***** SPOILER ALERT *****
This review will be discussing plot points which may be considered spoilers. Consider yourselves warned.
This is not a review of the first episode of Sherlock season three, “The Empty Hearse.” No, the season premier has left me with the warm glow of satisfaction that usually accompanies post-coital cuddling. I’m reduced to a mere reaction, rather than review.
So… Sherlock Holmes isn’t dead. We already knew that, since British television apparently has not fallen into the silly trap of creating a season’s end cliffhanger for no reason other than to frustrate fans. It was still better to have the mini webisode that appeared several weeks ago, “Many Happy Returns,” which showed us Anderson—now fired as coroner and obsessed with clues of Sherlock’s whereabouts—Lestrade, and Watson all receiving premonitions and oracles that seemed to tell them that Sherlock was indeed alive.
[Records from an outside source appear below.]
(** *** The free lists *)

Definition getRequest : ST rpcServer request := fun s =>
  match freeReq s with
  | _ :: rest => (Ret zero_request, mkRpcServer (serviceMap s) rest (freeRsp s))
  | [] => (Ret zero_request, s)
  end.

Definition freeRequest (req : option request) : ST rpcServer unit := fun s =>
  match req with
  | None => (Ret tt, s)
  | Some req =>
      if (length (freeReq s) <? FREE_LIST_SIZE)%nat
      then (Ret tt, mkRpcServer (serviceMap s) (freeReq s ++ [req]) (freeRsp s))
      else (Ret tt, s)
  end.

Definition getResponse : ST rpcServer response := fun s =>
  match freeRsp s with
  | _ :: rest => (Ret zero_response, mkRpcServer (serviceMap s) (freeReq s) rest)
  | [] => (Ret zero_response, s)
  end.

Definition freeRsponse (rsp : response) : ST rpcServer unit := fun s =>
  if (length (freeRsp s) <? FREE_LIST_SIZE)%nat
  then (Ret tt, mkRpcServer (serviceMap s) (freeReq s) (freeRsp s ++ [rsp]))
  else (Ret tt, s).

(** *** The codec of a connection *)

Context {K : Type} `{SK : Socket K} {C : Type} `{SC : ServerCodec C value}.

Record rpcCodec := mkRpcCodec {
  k_socket : K;
  k_codec : C;
  k_header : Header     (* [pkg.Header] *)
}.

Definition content_type : bytes := lit "Content-Type".

(** [m["k"]] of a map of strings. *)
Definition at_key (h : Header) (k : bytes) : bytes := default [] (h !! k).

Definition set_codec (k : C) (c : rpcCodec) : rpcCodec := mkRpcCodec (k_socket c) k (k_header c).
Definition set_socket (s : K) (c : rpcCodec) : rpcCodec := mkRpcCodec s (k_codec c) (k_header c).

Definition on_socket {X} (f : ST K X) : ST rpcCodec X := fun c =>
  let '(o, s) := f (k_socket c) in (o, set_socket s c).

Definition on_codec {X} (f : ST C X) : ST rpcCodec X := fun c =>
  let '(o, k) := f (k_codec c) in (o, set_codec k c).

(** The request is filled in even when [ReadHeader] fails. *)
Definition ReadRequestHeader (first : bool) : ST (rpcCodec * request) unit := fun '(c, r) =>
  let read (h : Header) (c : rpcCodec) :=
    let '(o, (k, m)) := sc_ReadHeader codec_Request (k_codec c, mkCodecMessage [] [] 0 [] 0 h) in
    (o, (set_codec k c, mkReq (cm_Target m) (cm_Method m) (cm_ID m))) in
  if first then read (k_header c) c
  else
    match on_socket sock_Recv c with
    | (Ret (h, body), c) => read h (set_codec (rbuf_Write body (rbuf_Reset (k_codec c))) c)
    | (Fail e, c) => (Fail e, (c, r))
    | (Panic, c) => (Panic, (c, r))
    | (NoFuel, c) => (NoFuel, (c, r))
    end.

Definition ReadRequestBody (b : option value) : ST rpcCodec value := on_codec (sc_ReadBody b).

(** [last] is not used. *)
Definition WriteResponse (r : response) (body : value) (last : bool) : ST rpcCodec unit := fun c =>
  let k := wbuf_Reset (k_codec c) in
  let m := mkCodecMessage (p_Service r) (p_Method r) (p_Seq r) (p_Error r) codec_Response ∅ in
  let '(o, (k, m)) := sc_Write body (k, m) in
  let c := set_codec k c in
  match o with
  | Ret _ =>
      on_socket (sock_Send (<[content_type := at_key (k_header c) content_type]> (cm_Header m), wbuf_Bytes k)) c
  | Fail e => (Fail e, c)
  | Panic => (Panic, c)
  | NoFuel => (NoFuel, c)
  end.

Definition rpcCodec_Close : ST rpcCodec unit := fun c =>
  let k := wbuf_Reset (rbuf_Reset (k_codec c)) in
  match sc_Close k with
  | (Panic, k) => (Panic, set_codec k c)
  | (_, k) => (Ret tt, set_socket (sock_Close (k_socket c)) (set_codec k c))
  end.

(** *** A stream *)

Record rpcStream := mkStream {
  st_seq : Z;
  st_closed : bool;
  st_request : rpcRequest;
  st_context : context
}.

Definition Send (msg : value) : ST (rpcStream * rpcCodec) unit := fun '(s, c) =>
  let '(o, c) := WriteResponse (mkRsp (r_service (st_request s)) (r_method (st_request s)) (st_seq s) []) msg false c in
  (o, (s, c)).

Definition Recv (msg : value) : ST (rpcStream * rpcCodec) value := fun '(s, c) =>
  match ReadRequestHeader false (c, zero_request) with
  | (Fail e, (c, _)) =>
      match ReadRequestBody None c with
      | (Panic, c) => (Panic, (s, c))
      | (_, c) => (Fail e, (s, c))
      end
  | (Ret _, (c, req)) =>
      let s := mkStream (q_Seq req) (st_closed s) (st_request s) (st_context s) in
      let '(o, c) := ReadRequestBody (Some msg) c in (o, (s, c))
  | (Panic, (c, _)) => (Panic, (s, c))
  | (NoFuel, (c, _)) => (NoFuel, (s, c))
  end.

Definition stream_Close : ST (rpcStream * rpcCodec) unit := fun '(s, c) =>
  let '(o, c) := rpcCodec_Close c in (o, (mkStream (st_seq s) true (st_request s) (st_context s), c)).

Definition error_of {X} (r : result X) : option goerr := match r with inl e => Some e | inr _ => None end.

(** The application's function with the stream. *)
Fixpoint run_stream (p : sprog value) : ST (rpcStream * rpcCodec) (option bytes) :=
  match p with
  | SDone err => ret err
  | SPanic => panic
  | SSend msg k => r <- attempt (Send msg) ;; run_stream (k (error_of r))
  | SRecv msg k => r <- attempt (Recv msg) ;; run_stream (k r)
  | SClose k => r <- attempt stream_Close ;; run_stream (k (error_of r))
  end.

(** *** One request *)

Record sstate := mkSState {
  ss_server : rpcServer;
  ss_codec : rpcCodec;
  ss_app : A
}.

Definition on_server {X} (f : ST rpcServer X) : ST sstate X := fun s =>
  let '(o, v) := f (ss_server s) in (o, mkSState v (ss_codec s) (ss_app s)).

Definition with_codec {X} (f : ST rpcCodec X) : ST sstate X := fun s =>
  let '(o, c) := f (ss_codec s) in (o, mkSState (ss_server s) c (ss_app s)).

(** The error is logged and returned. *)
Definition sendResponse (req : request) (reply : value) (errmsg : bytes) (last : bool) : ST sstate (option goerr) :=
  _ <- on_server getResponse ;;
  let bad := negb (bool_decide (errmsg = [])) in
  let resp := mkRsp (q_Service req) (q_Method req) (q_Seq req) (if bad then errmsg else []) in
  let reply := if bad then invalidRequest else reply in
  r <- attempt (with_codec (WriteResponse resp reply last)) ;;
  on_server (freeRsponse resp) ;;;
  ret (error_of r).
Lemma sound_bind {S X Y} I (m : ST S X) (k : X -> ST S Y) :
  sound I m -> (forall x, sound I (k x)) -> sound I (bind m k).
Proof. intros Hm Hk s Hs. destruct (Hm s Hs) as (x & s1 & E & H1). unfold bind. rewrite E. by apply Hk. Qed.

Lemma sound_ret {S X} I (x : X) : sound I (@ret S X x).
Proof. intros s Hs. by exists x, s. Qed.

Create HintDb safe.
#[export] Hint Resolve safe_bind safe_ret safe_attempt sound_bind sound_ret : safe.

Section Safe.
Context `{VS : Values} `{UT : UnicodeTable} `{ET : ErrorText} {A : Type} {C : Type} `{SC : ServerCodec C value}.
Abbreviation state := (sstate (A := A) (K := socket) (C := C)).

(** The codec's methods answer or fail; a server writes responses only. *)
Record codec_safe : Prop := {
  safe_ReadHeader mt : safe (sc_ReadHeader mt);
  safe_ReadBody b : safe (sc_ReadBody b);
  safe_Write v s : cm_Type s.2 = codec_Response -> written (sc_Write v s).1;
  safe_Close : safe sc_Close
}.

(** So do the functions of the application. *)
Fixpoint no_panic (p : sprog value) : Prop :=
  match p with
  | SDone _ => True
  | SPanic => False
  | SSend _ k => forall r, no_panic (k r)
  | SRecv _ k => forall r, no_panic (k r)
  | SClose k => forall r, no_panic (k r)
  end.
#[export] Instance QueueEnds : SocketEnds socket.
Proof.
  refine {| sock_inv := fun _ => True; sock_live := fun _ => True |}; queue; try done.
  - intros k. by destruct (sk_in k) as [|[e|p] rest].
  - intros k. destruct (sk_in k) as [|[e|p] rest] eqn:E; cbn; rewrite ?E; cbn; lia.
  - intros k p k' _. destruct (sk_in k) as [|[e|q] rest] eqn:E; [done..|]. intros [= _ <-]. cbn. split; [done|lia].
  - intros p k _. by destruct (sk_refuses k).
Defined.

Section Loop.
Context `{VS : Values} `{UT : UnicodeTable} `{ET : ErrorText} {A : Type} {K : Type} `{SE : SocketEnds K}
  {C : Type} `{SC : ServerCodec C value}.
Abbreviation state := (sstate (A := A) (K := K) (C := C)).

(** The codec's methods end; they may panic. *)
Record codec_halts : Prop := {
  halts_ReadHeader mt s : (sc_ReadHeader mt s).1 <> NoFuel;
  halts_ReadBody b s : (sc_ReadBody b s).1 <> NoFuel;
  halts_Write v s : (sc_Write v s).1 <> NoFuel;
  halts_Close s : (sc_Close s).1 <> NoFuel
}.

(** So do the functions of the application. *)
Definition func_halts (m : method A) : Prop :=
  match m_Func m with
  | FUnary f => forall ctx argv replyv a, (f ctx argv replyv a).1 <> NoFuel
  | FStream _ => True
  end.

Definition pending (c : rpcCodec (K := K) (C := C)) : nat := sock_left (k_socket c).
Definition waiting (s : state) : nat := pending (ss_codec s).
Definition open (c : rpcCodec (K := K) (C := C)) : Prop := sock_live (k_socket c).
Definition halting (s : state) : Prop := table_ok func_halts (ss_server s) /\ open (ss_codec s).

Context (HC : codec_halts).

Lemma within_WriteResponse r body last : within open pending (WriteResponse r body last).
Proof.
  intros c Hc. unfold WriteResponse. match goal with |- context [sc_Write ?a ?b] => pose proof (halts_Write HC a b) as H end.
  destruct (sc_Write _ _) as [[] [k m]]; cbn in H; try done. unfold on_socket. cbn [k_socket set_codec].
  match goal with |- context [sock_Send ?p _] => pose proof (send_ends p (k_socket c) Hc) as Hs end. by destruct (sock_Send _ _).
Qed.

Lemma within_ReadRequestBody b : within open pending (ReadRequestBody b).
Proof.
  intros c Hc. unfold ReadRequestBody, on_codec. pose proof (halts_ReadBody HC b (k_codec c)) as H.
  by destruct (sc_ReadBody b (k_codec c)).
Qed.

Lemma within_ReadRequestHeader first :
  within (open ∘ fst) (pending ∘ fst) (ReadRequestHeader (K := K) (C := C) first).
Proof.
  intros [c r] Hc. unfold ReadRequestHeader. destruct first.
  - match goal with |- context [sc_ReadHeader ?a ?b] => pose proof (halts_ReadHeader HC a b) as H end.
    by destruct (sc_ReadHeader _ _) as [o [k m]].
  - unfold on_socket. cbn in Hc. pose proof (recv_ends (k_socket c)) as Hn. pose proof (recv_left (k_socket c)) as Hl.
    pose proof (recv_live (k_socket c) Hc) as Hv. destruct (sock_Recv (k_socket c)) as [[[h body]|e| |] k1]; try done.
    cbn [fst snd] in *.
    match goal with |- context [sc_ReadHeader ?a ?b] => pose proof (halts_ReadHeader HC a b) as H end.
    by destruct (sc_ReadHeader _ _) as [o [k m]].
Qed.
It is well known among my friends that I dislike most female characters. I usually find them weak, catty, and foolish. As a reader of Sir Arthur Conan Doyle, I knew that Watson would eventually find his future wife and I fully expected to hate her. Instead, Sherlock’s creators have given us Mary, played by Amanda Abbington (Martin Freeman’s wife IRL). I enjoyed her performance and I already adore her depiction of Watson’s significant other.
As for Sherlock… I cried when he met Watson. I cried when he met Lestrade. I laughed when he met Mrs. Hudson. I can be incredibly critical of television shows that have poorly developed characters and inconsistent plotlines, but these characters get to me in a way that I have rarely felt. I could feel the pain that both Watson and Mrs. Hudson went through, and I could feel how it simultaneously pulled them together and pushed them apart.
Molly is now engaged to someone who looks just like Sherlock. I don’t want to like her character or be sympathetic to her plight, but I cannot help but feel sorry for her. The look on her face when she tells Lestrade that she has moved on from Sherlock pleads for someone to believe her words so that she can believe them herself.
I appreciate the use of romantic tropes as metaphors for the relationship between Sherlock and John. Again I am surprised at how much this amuses me, since I would normally find this humor pedantic and trite.
I loved the pat exchange between Mycroft and Sherlock Holmes regarding the Icelandic hat and the profile of its owner. It really highlighted for the first time in this show how much alike they are in thought process and intellect. They are very much brothers. At the same time, their parents… what to say about their parents? I honestly did not think we would ever see the elder Mr. and Mrs. Holmes. To have them appear and seem so normal was rather disconcerting.
I must say that the situation in which John Watson is thrown into on Guy Fawkes day was confusing. The motorcycle sequence as Sherlock and Mary rush to his rescue was wildly unbelievable and that entire section of plot left me confused. However, I am learning to have faith in the show’s creators that all of this will make sense in time. Instead of a pathetic device to move the plot forward, it will most likely turn out to be incredibly important to the rest of the season’s storyline.
Finally, the beautiful and convincing act that Sherlock uses to finally get John to admit to missing him and forgiving him was disturbingly realistic. I honestly did believe Sherlock (foolish I know) when he said that he had no idea how to disarm the bomb. My feeble brain thought that John would come up with a way to save Parliament in a shocking plot twist. Apparently John Watson and I are equally gullible.
This has been a recounting of my reactions to the fantastic first episode of Sherlock just as I felt them. Post your own reactions in the comments! (Please avoid spoiling episodes two and three if you’ve already seen them.) Now if you’ll excuse me, I need to rewatch it and make sure there isn’t anything I missed!